**WHAT TO PRODUCE**
Write the listing below out again exactly, though only as far as the line with "Hypothesis Hsize : 0", which is included.
(RECORDS PROVIDED)
(* ===== verification/MemHeapInit.v ===== *)
(** The memory heap of src/memheap.c: a heap after [rt_memheap_init]. *)
From S2P Require Import Prelude KState Object DList MemHeap Blocks MemHeapInv.
#[local] Open Scope Z_scope.

(** The state right after initialisation of a region of [sz] bytes, as far as it matters. *)
Definition fresh_heap (self start_addr sz : Z) (mem s' : memheap) : Prop :=
  heap_inv [(sz - RT_MEMHEAP_SIZE, false)] [start_addr] s' /\ mh_lock s' = 1 /\ mh_locked s' = false /\
  mh_self s' = self /\ mh_start s' = start_addr /\ mh_data s' = mh_data mem.

Section init.
Context (self start_addr size : Z).
Let sz : Z := size - size mod 8.
Hypothesis Hself : self <> 0.
Hypothesis Hstart : 0 < start_addr.
Hypothesis Hsize : 0 <= size < 2 ^ 32 /\ 2 * RT_MEMHEAP_SIZE <= sz.
Hypothesis Hend : start_addr + sz < 2 ^ 32.
Hypothesis Hheader : ~ start_addr <= self + free_header <= start_addr + sz - RT_MEMHEAP_SIZE.

Lemma memheap_init_wp mem :
  wp (rt_memheap_init self start_addr size) (fun r s' => r = RT_EOK /\ fresh_heap self start_addr sz mem s') mem.
Proof using All.
  set (hd := self + free_header) in *. set (e := start_addr + (sz - 24)). unfold RT_MEMHEAP_SIZE, RT_ALIGN_SIZE in *.
  assert (N : e <> start_addr /\ hd <> start_addr /\ hd <> e) by lia.
  remember (fun r s' => r = RT_EOK /\ fresh_heap self start_addr sz mem s') as Q eqn:EQ.
  unfold wp. destruct mem as [m1 m2 m3 m4 m5 m6 m7 m8 m9 m10 m11 mg pl ph fr dat].
  lazy -[fupd RT_ALIGN_DOWN u32 Z.lor Z.add Z.sub Z.mul free_header RT_MEMHEAP_MAGIC RT_MEMHEAP_SIZE RT_ALIGN_SIZE Z.ltb RT_EOK].
  unfold RT_MEMHEAP_SIZE, RT_ALIGN_SIZE. rewrite RT_ALIGN_DOWN_8. fold sz hd.
  rewrite (u32_id (sz - 2 * 24)), (u32_id (start_addr + (sz - 2 * 24) + 24)) by lia.
  replace (start_addr + (sz - 2 * 24) + 24) with e by (unfold e; lia).
  repeat first [rewrite fupd_eq|rewrite fupd_ne by lia].
  rewrite EQ. split; [done|]. split; [|done]. split; [|done].
  assert (Hm : sz mod 8 = 0) by (unfold sz; Z.to_euclidean_division_equations; lia).
  constructor; cbn [total fst addrs free_sum tags mh_start mh_pool_size mh_type mh_self mh_free_list mh_phys mh_magic
    mh_pool mh_free mh_available]; unfold RT_MEMHEAP_SIZE in *; rewrite ?Z.add_0_r; fold e.
  - repeat constructor; simpl; Z.to_euclidean_division_equations; lia.
  - lia.
  - lia.
  - done.
  - done.
  - lia.
  - split; [constructor; [set_solver by lia|apply NoDup_singleton]|]. simpl.
    split_and!; try done; repeat first [rewrite fupd_eq|rewrite fupd_ne by lia]; done.
  - split; [|done]. split; repeat first [rewrite fupd_eq|rewrite fupd_ne by lia]; done.
  - by rewrite fupd_eq.
  - split; [constructor; [set_solver by lia|apply NoDup_singleton]|]. simpl.
    split_and!; try done; repeat first [rewrite fupd_eq|rewrite fupd_ne by lia]; done.
  - lia.
Qed.
End init.

(** [rt_memheap_init] of a region that holds two headers and does not contain the header
    of the free list makes one free block of the region, less the header at its end; the
    lock is free and the bytes are unchanged. *)
Lemma rt_memheap_init_ok self start_addr size mem :
  let sz := size - size mod 8 in
  self <> 0 -> 0 < start_addr -> 0 <= size < 2 ^ 32 /\ 2 * RT_MEMHEAP_SIZE <= sz -> start_addr + sz < 2 ^ 32 ->
  ~ start_addr <= self + free_header <= start_addr + sz - RT_MEMHEAP_SIZE ->
  wp (rt_memheap_init self start_addr size) (fun r s' => r = RT_EOK /\ fresh_heap self start_addr sz mem s') mem.
Proof. intros. by apply memheap_init_wp. Qed.

(** * An example heap *)

(** Memory before initialisation *)
Definition no_heap : memheap :=
  mk_memheap 0 0 0 0 0 0 0 0 0 false 0 (fun _ => 0) (fun _ => 0) (mk_nodes (fun _ => 0) (fun _ => 0))
    (mk_nodes (fun _ => 0) (fun _ => 0)) (fun a => a).

Definition run_heap {A} (m : M memheap A) (s : memheap) : memheap := match m s with Some (_, s') => s' | None => s end.

Definition demo_heap : memheap := run_heap (rt_memheap_init 1000 4096 1024) no_heap.

Lemma run_heap_wp {A} (m : M memheap A) Q s : wp m Q s -> exists a, Q a (run_heap m s).
Proof. unfold wp, run_heap. destruct (m s) as [[a s']|]; [by exists a|done]. Qed.

Lemma demo_heap_fresh : fresh_heap 1000 4096 1024 no_heap demo_heap.
Proof.
  destruct (run_heap_wp (rt_memheap_init 1000 4096 1024) (fun r s' => r = RT_EOK /\ fresh_heap 1000 4096 1024 no_heap s') no_heap)
    as (a & _ & H); [|exact H].
  apply (memheap_init_wp 1000 4096 1024); unfold RT_MEMHEAP_SIZE, free_header; (done || simpl; lia).
Qed.

Lemma rt_memheap_init_ok_witness :
  wp (rt_memheap_init 1000 4096 1024) (fun r s' => r = RT_EOK /\ fresh_heap 1000 4096 1024 no_heap s') no_heap.
Proof. apply (rt_memheap_init_ok 1000 4096 1024 no_heap); unfold RT_MEMHEAP_SIZE, free_header; (done || simpl; lia). Defined.

Lemma demo_heap_inv : heap_inv [(1000, false)] [4096] demo_heap.
Proof. apply demo_heap_fresh. Qed.

Lemma demo_heap_lock : lock_ok demo_heap.
Proof. right. apply demo_heap_fresh. Qed.

Lemma demo_heap_start : mh_start demo_heap = 4096.
Proof. apply demo_heap_fresh. Qed.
(End RECORDS PROVIDED)
**RESPONSE AREA**
(* ===== verification/MemHeapInit.v ===== *)
(** The memory heap of src/memheap.c: a heap after [rt_memheap_init]. *)
From S2P Require Import Prelude KState Object DList MemHeap Blocks MemHeapInv.
#[local] Open Scope Z_scope.

(** The state right after initialisation of a region of [sz] bytes, as far as it matters. *)
Definition fresh_heap (self start_addr sz : Z) (mem s' : memheap) : Prop :=
  heap_inv [(sz - RT_MEMHEAP_SIZE, false)] [start_addr] s' /\ mh_lock s' = 1 /\ mh_locked s' = false /\
  mh_self s' = self /\ mh_start s' = start_addr /\ mh_data s' = mh_data mem.

Section init.
Context (self start_addr size : Z).
Let sz : Z := size - size mod 8.
Hypothesis Hself : self <> 0.
Hypothesis Hstart : 0 < start_addr.
Hypothesis Hsize : 0 <= size < 2 ^ 32 /\ 2 * RT_MEMHEAP_SIZE <= sz.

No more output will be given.